Google's bulletin labels the issue Critical in the Framework section, and the CVSS vector in NVD/CISA-ADP is 8.4 / High, but both overstate enterprise urgency for most fleets. This is local-only, requires the attacker to already land a malicious app on the handset, appears limited to a narrow Android branch, has no KEV listing, and carries a near-floor EPSS. For a 10,000-device program, that is a containment problem on a subset of endpoints, not a fleet-wide emergency.

Why this verdict

• Down from vendor baseline: local-only means post-delivery.
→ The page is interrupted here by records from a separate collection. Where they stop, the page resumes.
Definition processMessages (p : Panel) : Eff Panel :=
  let* orientations' :=
    forEachM process_message (messages p) (orientations p) in
  ret {| state := state p;
         messages := messages p;
         orientations := orientations';
         catalog := catalog p;
         subscribed := subscribed p |}.

(** *** The update cycle as a transition system

    One step is one call of a handler by the host, followed by the
    effects that React runs because a cell they depend on was replaced
    (a new [Map] for [messages] re-runs [processMessages]). *)

Inductive Event : Type :=
| Deliver (currentFrame : option (list MessageEvent))
          (topics' : option (list Topic))
| SetTopicEnabled (topicName : string) (enabled' : bool)
| SetDisplaySetting (component : DisplayComponent) (enabled' : bool)
| SetTopicComponent (topicName : string) (component : TopicComponent)
                    (enabled' : bool).

Definition with_state (p : Panel) (s : PanelState) : Panel :=
  {| state := s;
     messages := messages p;
     orientations := orientations p;
     catalog := catalog p;
     subscribed := subscribed p |}.

Definition step (p : Panel) (ev : Event) : Eff Panel :=
  match ev with
  | Deliver currentFrame topics' =>
      let* p' := onRender p currentFrame topics' in
      match currentFrame with
      | Some (_ :: _) => processMessages p'
      | _ => ret p'
      end
  | SetTopicEnabled topicName enabled' =>
      let* p' := handleTopicEnabledChange p topicName enabled' in
      if negb enabled' && OMap.has topicName (messages p)
      then processMessages p'
      else ret p'
  | SetDisplaySetting component enabled' =>
      ret (with_state p (updateDisplaySetting (state p) component enabled'))
  | SetTopicComponent topicName component enabled' =>
      let* s := updateTopicComponentStatus (state p) topicName component
                  enabled' in
      ret (with_state p s)
  end.

(** The states the panel can be in: after initialization from any
    persisted configuration, and after any step that did not throw. *)
Inductive reachable : Panel -> Prop :=
| reachable_init (savedState : option PanelState) :
    reachable (initialPanel savedState)
| reachable_step (p p' : Panel) (ev : Event) :
    reachable p -> returns (step p ev) p' -> reachable p'.

End Component.

(** ** Reading the code as a priority list

    [prop v k] is the value of [v?.k].  A shape is a test and the value it
    selects; [first_match] runs a list of shapes in order. *)

Definition prop (v : JsVal) (k : Key) : JsVal :=
  match v with
  | JObj fields => default JUndefined (assoc (key_name k) fields)
  | _ => JUndefined
  end.

Definition is_number (v : JsVal) : bool :=
  match v with JNum _ => true | _ => false end.

Definition is_object (v : JsVal) : bool :=
  match v with JObj _ | JArr _ => true | _ => false end.

Record Shape : Type := mkShape {
  shape_matches : JsVal -> bool;
  shape_value : JsVal -> JsVal
}.

(** The value at the end of a chain of optional reads. *)
Definition follow (path : list Key) (m : JsVal) : JsVal :=
  fold_left prop path m.

(** A nested field matches when it is truthy. *)
Definition field_shape (path : list Key) : Shape :=
  {| shape_matches := fun m => truthy (follow path m);
     shape_value := follow path |}.

(** The message itself matches when none of x, y, z, w is undefined. *)
Definition bare_shape : Shape :=
  {| shape_matches := fun m =>
       is_defined (prop m k_x) && is_defined (prop m k_y) &&
       is_defined (prop m k_z) && is_defined (prop m k_w);
     shape_value := fun m => m |}.

Definition nested_shapes : list Shape :=
  [field_shape [k_orientation];
   field_shape [k_pose; k_orientation];
   field_shape [k_pose; k_pose; k_orientation];
   field_shape [k_rotation];
   field_shape [k_transform; k_rotation]].

Definition shapes : list Shape := bare_shape :: nested_shapes.

(** The first shape as the specification words it: the message itself
    when its x, y, z and w are numbers. *)
Definition numeric_bare_shape : Shape :=
  {| shape_matches := fun m =>
       is_number (prop m k_x) && is_number (prop m k_y) &&
       is_number (prop m k_z) && is_number (prop m k_w);
     shape_value := fun m => m |}.

Definition spec_shapes : list Shape := numeric_bare_shape :: nested_shapes.

Definition first_match (l : list Shape) (m : JsVal) : JsVal :=
  match List.find (fun s => shape_matches s m) l with
  | Some s => shape_value s m
  | None => JUndefined
  end.

(** Extraction by a priority list: only objects are looked into. *)
Definition extract_by (l : list Shape) (message : JsVal) : JsVal :=
  if is_object message then first_match l message else JUndefined.

Definition identity_quaternion : JsVal :=
  JObj [("x", JNum Num.zero); ("y", JNum Num.zero);
        ("z", JNum Num.zero); ("w", JNum Num.one)].


(** ** The conversion formulas as the specification states them *)

Definition zero_orientation : Orientation :=
  {| roll := Num.zero; pitch := Num.zero; yaw := Num.zero |}.


(** Roll = atan2(2(wx+yz), 1-2(x²+y²)), yaw = atan2(2(wz+xy), 1-2(y²+z²)),
    both in degrees; with s = 2(wy-zx), pitch = sign(s)·90 when |s| >= 1
    and asin(s) in degrees otherwise. *)
Definition spec_toEuler (atan2 : Num.t -> Num.t -> Num.t)
  (asin : Num.t -> Num.t) (x y z w : Num.t) : Orientation :=
  let s := (Num.two * (w * y - z * x))%num in
  {| roll :=
       to_degrees (atan2 (Num.two * (w * x + y * z))%num
                         (Num.one - Num.two * (x * x + y * y))%num);
     pitch :=
       if (Math_abs s >= Num.one)%num
       then (Math_sign s * Num.ninety)%num
       else to_degrees (asin s);
     yaw :=
       to_degrees (atan2 (Num.two * (w * z + x * y))%num
                         (Num.one - Num.two * (y * y + z * z))%num) |}.
Lemma eventLoop_forked (ticks passes : nat) (p : Process) :
  forked_not_above node (bestBlock (indexer p)) ->
  timers p = 1%nat ->
  exists p',
    eventLoop network genesis node ticks (S passes) p = Some p'
    /\ storage (indexer p') = storage (indexer p)
    /\ bestBlock (indexer p') = bestBlock (indexer p)
    /\ type_errors (observed p') = (type_errors (observed p) + ticks)%nat.
Proof.
  revert p. induction ticks as [|n IH]; intros p F T; cbn [eventLoop].
  - exists p. repeat split; auto.
  - rewrite T. unfold run_once. cbn [indexer timers observed].
    destruct (mainLoop_once_forked passes (indexer p) F) as [ix' [t [E [Hs Hb]]]].
    rewrite E.
    set (p1 := mkProcess ix' _ _).
    assert (F1 : forked_not_above node (bestBlock (indexer p1)))
      by (cbn [p1 indexer]; now rewrite Hb).
    assert (T1 : timers p1 = 1%nat) by reflexivity.
    destruct (IH p1 F1 T1) as [p' [E' [Hs' [Hb' He']]]].
    exists p'. split; [exact E'|].
    cbn [p1 indexer observed] in Hs', Hb', He'.
    rewrite Hs', Hb', He', Hs, Hb.
    repeat split; auto.
    rewrite type_errors_app. cbn. lia.
Qed.
(** [payloadSize] of the copied meta object. *)
Definition enriched_payloadSize (m : OcppExchangeMeta.t) : option Z :=
  if autoPayloadSize options
     && bool_decide (OcppExchangeMeta.payloadSize m = None)
     && truthy (OcppExchangeMeta.action m)
  then match JSON_stringify_length m with
       | Some n => Some n
       | None => OcppExchangeMeta.payloadSize m
       end
  else OcppExchangeMeta.payloadSize m.

(** [correlationId] of the copied entry. *)
Definition enriched_correlationId (e : LogEntry loc)
    (m : OcppExchangeMeta.t) : option string :=
  if propagateCorrelationId options
     && truthy (OcppExchangeMeta.correlationId m)
     && negb (truthy (correlationId e))
  then OcppExchangeMeta.correlationId m
  else correlationId e.

End OcppDescription.

(** ** Concrete inputs used below *)

(** A table of 10001 buckets, keyed "0" to "10000", all opened at time 0. *)
Definition crowded : gmap string BucketEntry :=
  list_to_map
    ((λ i : Z, (pretty i, {| count := 1; windowStart := 0 |}))
       <$> seqZ 0 10001).

(** Ten entries per second and key; an entry of key "0" at time 2000. *)
Definition probe_options : SamplingOptions.t unit :=
  SamplingOptions.mk None (Some 10) (Some 1000).
Definition probe : LogEntry unit :=
  mkLogEntry "id-0" (LogLevel INFO) INFO "0" 2000 tt None None None.

(** Entries of one key, told apart by their [id]. *)
Definition tick (id : string) (time : Z) : LogEntry unit :=
  mkLogEntry id (LogLevel INFO) INFO "tick" time tt None None None.

(** Three entries in quick succession, for a limit of two per second. *)
Definition burst_options : SamplingOptions.t unit :=
  SamplingOptions.mk None (Some 2) (Some 1000).
Definition burst : list (LogEntry unit) :=
  [tick "a" 0; tick "b" 10; tick "c" 20].

(** The same three events under other ids. *)
Definition burst_again : list (LogEntry unit) :=
  [tick "d" 0; tick "e" 10; tick "f" 20].

(** Ten entries at time 0, one at 500, one at 1001. *)
Definition twelve : list (LogEntry unit) :=
  replicate 10 (tick "x" 0) ++ [tick "y" 500; tick "z" 1001].
Lemma sorted_same_keys {B} (key' : B -> Z) (l : list A) (l' : list B) :
  key' <$> l' = key <$> l ->
  StronglySorted (key_le key) l -> StronglySorted (key_le key') l'.
Proof.
  intros Hk Hs. revert l' Hk.
  induction Hs as [|x l Hl IH Hx]; intros [|x' l'] Hk; try discriminate;
    [constructor|].
  cbn in Hk. injection Hk as Hx' Hk. constructor; [now apply IH|].
  apply Forall_forall. intros y' Hy'.
  assert (Hin : key' y' ∈ key <$> l) by (rewrite <- Hk; now apply list_elem_of_fmap_2).
  apply list_elem_of_fmap in Hin as (y & Hyk & Hy).
  rewrite Forall_forall in Hx. specialize (Hx y Hy).
  unfold key_le in *. lia.
Qed.
End sort_by.

(** ** Image marshalling *)

Lemma slice_in_range {A} (l : list A) lo hi :
  0 <= lo -> lo <= hi -> hi <= Z.of_nat (length l) ->
  slice l lo hi = take (Z.to_nat (hi - lo)) (drop (Z.to_nat lo) l).
Proof.
  intros Hlo Hhi Hlen. unfold slice, clamp_index.
  destruct (Z.ltb_spec lo 0); [lia|]. destruct (Z.ltb_spec hi 0); [lia|].
  now rewrite !Z.min_l by lia.
Qed.

Lemma sector_size_nonneg s : 0 <= sector_size s.
Proof. unfold sector_size. apply Z.shiftl_nonneg. lia. Qed.

Lemma capacity_cons s l : capacity (s :: l) = sector_size s + capacity l.
Proof. reflexivity. Qed.

Lemma capacity_nonneg l : 0 <= capacity l.
Proof.
  induction l as [|s l IH]; [cbn; lia|]. rewrite capacity_cons.
  pose proof (sector_size_nonneg s). lia.
Qed.

Lemma capacity_perm l l' : l ≡ₚ l' -> capacity l = capacity l'.
Proof. induction 1; rewrite ?capacity_cons; lia. Qed.

Lemma capacity_stride b l :
  Forall (fun s => sector_size s = b) l -> capacity l = Z.of_nat (length l) * b.
Proof.
  induction 1 as [|s l Hs _ IH]; [reflexivity|].
  rewrite capacity_cons, length_cons. lia.
Qed.

Lemma total_size_capacity l :
  Forall (fun s => 0 <= idam_n (idam s)) l -> total_size l = Some (capacity l).
Proof.
  intros Hn. unfold total_size.
  cut (forall a, foldl (fun acc s => x ← acc; size ← py_shl 128 (idam_n (idam s));
                                     Some (x + size)) (Some a) l
                 = Some (a + capacity l)).
  { intros H. now rewrite H. }
  induction Hn as [|s l Hs _ IH]; intros a; cbn [foldl].
  - cbn. f_equal. lia.
  - rewrite capacity_cons. unfold py_shl at 2.
    destruct (Z.leb_spec 0 (idam_n (idam s))); [|lia]. cbn.
    rewrite IH. f_equal. unfold sector_size. lia.
Qed.

Lemma stored_ids l buf : sector_id <$> stored l buf = sector_id <$> l.
Proof.
  revert buf. induction l as [|s l IH]; intros buf; cbn; [reflexivity|].
  now rewrite IH.
Qed.

Lemma stored_crc_clear l buf : Forall crc_clear (stored l buf).
Proof.
  revert buf. induction l as [|s l IH]; intros buf; cbn; constructor;
    [repeat split | apply IH].
Qed.

Lemma stored_data l buf :
  mjoin ((fun s => dam_data (dam s)) <$> stored l buf)
  = take (Z.to_nat (capacity l)) buf.
Proof.
  revert buf. induction l as [|s l IH]; intros buf.
  - reflexivity.
  - rewrite capacity_cons. cbn [stored fmap list_fmap mjoin list_join].
    cbn [dam_data dam store_slice]. rewrite IH.
    rewrite take_take_drop. f_equal.
    pose proof (sector_size_nonneg s). pose proof (capacity_nonneg l). lia.
Qed.

Lemma stored_lengths b l buf :
  Forall (fun s => sector_size s = b) l ->
  capacity l <= Z.of_nat (length buf) ->
  Forall (fun s => Z.of_nat (length (dam_data (dam s))) = b) (stored l buf).
Proof.
  intros Hb. revert buf. induction Hb as [|s l Hs _ IH]; intros buf Hlen;
    [constructor|].
  rewrite capacity_cons in Hlen. cbn [stored].
  pose proof (sector_size_nonneg s). pose proof (capacity_nonneg l).
  constructor.
  - cbn. rewrite length_take. lia.
  - apply IH. rewrite length_drop. lia.
Qed.

Lemma assign_slices_stored bps tdat l pos :
  Forall (fun s => 0 <= idam_n (idam s)) l -> stride_fits bps l ->
  0 <= pos -> pos + capacity l <= Z.of_nat (length tdat) ->
  assign_slices bps tdat pos l = Some (stored l (drop (Z.to_nat pos) tdat)).
Proof.
  intros Hn. revert pos. induction Hn as [|s l Hs _ IH]; intros pos Hfit Hpos Hlen;
    [reflexivity|].
  rewrite capacity_cons in Hlen. cbn [assign_slices stored].
  pose proof (sector_size_nonneg s) as Hsz. pose proof (capacity_nonneg l) as Hcap.
  unfold py_shl. destruct (Z.leb_spec 0 (idam_n (idam s))); [|lia]. cbn.
  fold (sector_size s).
  assert (Hnext : match bps with Some b => pos + b | None => pos + sector_size s end
                  = pos + sector_size s).
  { destruct bps as [b|]; [|reflexivity]. cbn in Hfit.
    apply Forall_cons in Hfit as [-> _]. reflexivity. }
  rewrite Hnext. rewrite IH; [| |lia|lia].
  - cbn. rewrite slice_in_range by lia. rewrite drop_drop.
    do 4 f_equal; lia.
  - destruct bps as [b|]; [|exact I]. cbn in *. now apply Forall_cons in Hfit as [_ ?].
Qed.

Lemma gather_stored bps l acc :
  match bps with
  | Some b => Forall (fun s => Z.of_nat (length (dam_data (dam s))) = b) l
  | None => True
  end ->
  foldl (gather_sector bps) (Some acc) l
  = Some (acc ++ mjoin ((fun s => dam_data (dam s)) <$> l)).
Proof.
  revert acc. induction l as [|s l IH]; intros acc Hb; cbn [foldl fmap list_fmap mjoin list_join].
  - now rewrite app_nil_r.
  - assert (Hstep : gather_sector bps (Some acc) s = Some (acc ++ dam_data (dam s))).
    { unfold gather_sector. cbn. destruct bps as [b|]; [|reflexivity].
      apply Forall_cons in Hb as [Hs _]. rewrite <- Hs, Z.sub_diag. cbn.
      now rewrite app_nil_r. }
    rewrite Hstep, IH.
    + now rewrite <- app_assoc.
    + destruct bps; [|exact I]. now apply Forall_cons in Hb as [_ ?].
Qed.

Lemma length_padded cap buf : cap <= Z.of_nat (length (padded cap buf)).
Proof. unfold padded. rewrite length_app, length_replicate. lia. Qed.

Lemma padded_if cap buf :
  (if Z.of_nat (length buf) <? cap
   then buf ++ replicate (Z.to_nat (cap - Z.of_nat (length buf))) 0
   else buf) = padded cap buf.
Proof.
  unfold padded. destruct (Z.ltb_spec (Z.of_nat (length buf)) cap); [reflexivity|].
  replace (Z.to_nat (cap - Z.of_nat (length buf))) with 0%nat by lia.
  cbn. now rewrite app_nil_r.
Qed.

(** C5, as stated, at two tracks whose sectors hold 128 bytes each, as
    their size code says.  With an image stride of 256, [set_img_track]
    takes bytes 0..127 and 256..383 of the buffer and [get_img_track] gives
    them back with 128 zero bytes after each; with two sectors of the same
    ID listed against their track order, the two slices come back swapped.
    Neither result is the buffer padded or truncated to any length. *)
Lemma set_get_img_track_counterexample :
  (exists t' out,
     set_img_track strided_track image_512 = Some (t', 512)
     /\ get_img_track t' = Some out
     /\ forall k, out <> take k (image_512 ++ replicate k 0))
  /\ (exists t' out,
        set_img_track twin_id_track image_256 = Some (t', 256)
        /\ get_img_track t' = Some out
        /\ forall k, out <> take k (image_256 ++ replicate k 0)).
Proof.
  split.
  - assert (H : is_Some (set_img_track strided_track image_512))
      by (vm_compute; eexists; reflexivity).
    destruct H as [[t' n] Ht]. pose proof Ht as Hv.
    vm_compute in Hv. injection Hv as <- <-.
    eexists _, _. split; [exact Ht|]. split; [vm_compute; reflexivity|].
    intros k Hk. assert (k = 512%nat) as ->.
    { apply (f_equal length) in Hk.
      rewrite length_take, length_app, length_replicate in Hk.
      vm_compute length in Hk. lia. }
    apply (f_equal (fun l => l !! 128%nat)) in Hk. vm_compute in Hk. discriminate.
  - assert (H : is_Some (set_img_track twin_id_track image_256))
      by (vm_compute; eexists; reflexivity).
    destruct H as [[t' n] Ht]. pose proof Ht as Hv.
    vm_compute in Hv. injection Hv as <- <-.
    eexists _, _. split; [exact Ht|]. split; [vm_compute; reflexivity|].
    intros k Hk. assert (k = 256%nat) as ->.
    { apply (f_equal length) in Hk.
      rewrite length_take, length_app, length_replicate in Hk.
      vm_compute length in Hk. lia. }
    apply (f_equal (fun l => l !! 0%nat)) in Hk. vm_compute in Hk. discriminate.
Qed.

(** C5 (amended): for a track whose sector IDs are pairwise distinct, whose
    size codes are not negative and whose image stride, if one is set, is the
    size of every sector: [set_img_track] returns the total sector capacity
    [cap], clears the CRC of every sector, ID field and data field, and
    stores consecutive slices of the buffer (zero-padded to [cap] when
    shorter) in the sectors taken in ascending sector-ID order; and
    [get_img_track], gathering in the same order, then returns the buffer
    zero-padded or truncated to [cap] bytes. *)
Theorem set_get_img_track_roundtrip (self : track) (buf : list Z)
    (Hids : NoDup (sector_id <$> sectors self))
    (Hn : Forall (fun s => 0 <= idam_n (idam s)) (sectors self))
    (Hstride : stride_fits (img_bps self) (sectors self)) :
  exists t',
    set_img_track self buf = Some (t', capacity (sectors self))
    /\ sort_by sector_id (sectors t')
       = stored (sort_by sector_id (sectors self))
                (padded (capacity (sectors self)) buf)
    /\ Forall crc_clear (sectors t')
    /\ get_img_track t'
       = Some (take (Z.to_nat (capacity (sectors self)))
                    (padded (capacity (sectors self)) buf)).
Proof.
  set (cap := capacity (sectors self)).
  set (S := sort_by sector_id (sectors self)).
  set (P := padded cap buf).
  assert (HS : S ≡ₚ sectors self) by apply sort_by_perm.
  assert (Hcap : capacity S = cap) by now apply capacity_perm.
  assert (HnS : Forall (fun s => 0 <= idam_n (idam s)) S) by now rewrite HS.
  assert (HstrideS : stride_fits (img_bps self) S).
  { unfold stride_fits in *. destruct (img_bps self); [now rewrite HS | exact I]. }
  assert (Htot : match img_bps self with
                 | Some b => Some (Z.of_nat (length S) * b)
                 | None => total_size S
                 end = Some cap).
  { destruct (img_bps self) as [b|].
    - cbn in HstrideS. now rewrite <- (capacity_stride b S HstrideS), Hcap.
    - now rewrite total_size_capacity, Hcap. }
  assert (Hassign : assign_slices (img_bps self) P 0 S = Some (stored S P)).
  { rewrite assign_slices_stored; [reflexivity|assumption|assumption|lia|].
    rewrite Hcap. apply length_padded. }
  set (A := stored S P) in *.
  assert (HA : sort_by sector_id (sort_by sec_start A) = A).
  { apply sort_by_fixed.
    - apply (sorted_same_keys sector_id sector_id S); [apply stored_ids|].
      apply sort_by_sorted.
    - unfold A. rewrite stored_ids, HS. exact Hids.
    - apply sort_by_perm. }
  exists (set_sectors self (sort_by sec_start A)).
  split; [|split; [|split]].
  - unfold set_img_track. fold sector_id. fold S. rewrite Htot. cbn.
    rewrite padded_if. fold P. rewrite Hassign. reflexivity.
  - exact HA.
  - cbn. rewrite sort_by_perm. apply stored_crc_clear.
  - unfold get_img_track. fold sector_id. cbn [sectors set_sectors img_bps].
    rewrite HA. rewrite gather_stored.
    + cbn [app]. unfold A. now rewrite stored_data, Hcap.
    + destruct (img_bps self) as [b|]; [|exact I].
      apply stored_lengths; [exact HstrideS|]. rewrite Hcap. apply length_padded.
Qed.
AV:L with PR:N still requires attacker code running on the handset, which in enterprise reality means you already lost app-control on that endpoint.
• Down again: affected population looks narrow. CVE.org says 16-qpr2, and NVD enrichment points specifically to qpr2_beta_1/2/3, which is a much smaller slice than 'Android' writ large.
• Down again: blast radius is one device at a time. There is no network reachability, no wormability, and no obvious tenant- or fleet-wide pivot from the flaw alone.
• Down again: threat telemetry is cold. No KEV, no public exploitation evidence, and an EPSS near zero all argue against emergency handling.
• Still not LOW: the bypass is real and permissionless once the app is present. An unprivileged app should not be able to reach private framework dump output, and no user click is needed after installation.

Why not higher?

This does not give unauthenticated remote access, and it does not help an attacker get onto the phone in the first place. The need for a malicious app plus the likely narrow 16-qpr2 exposure slice compounds the friction enough that an enterprise should not treat this like a critical patch-now event.

Why not lower?

I am not putting this in LOW because the vulnerable boundary is a framework permission check, and exploitation from an installed app appears to require no extra privileges and no user interaction. If you do have affected devices and looser app-governance, the bug can still expose sensitive on-device data in a way defenders should not ignore.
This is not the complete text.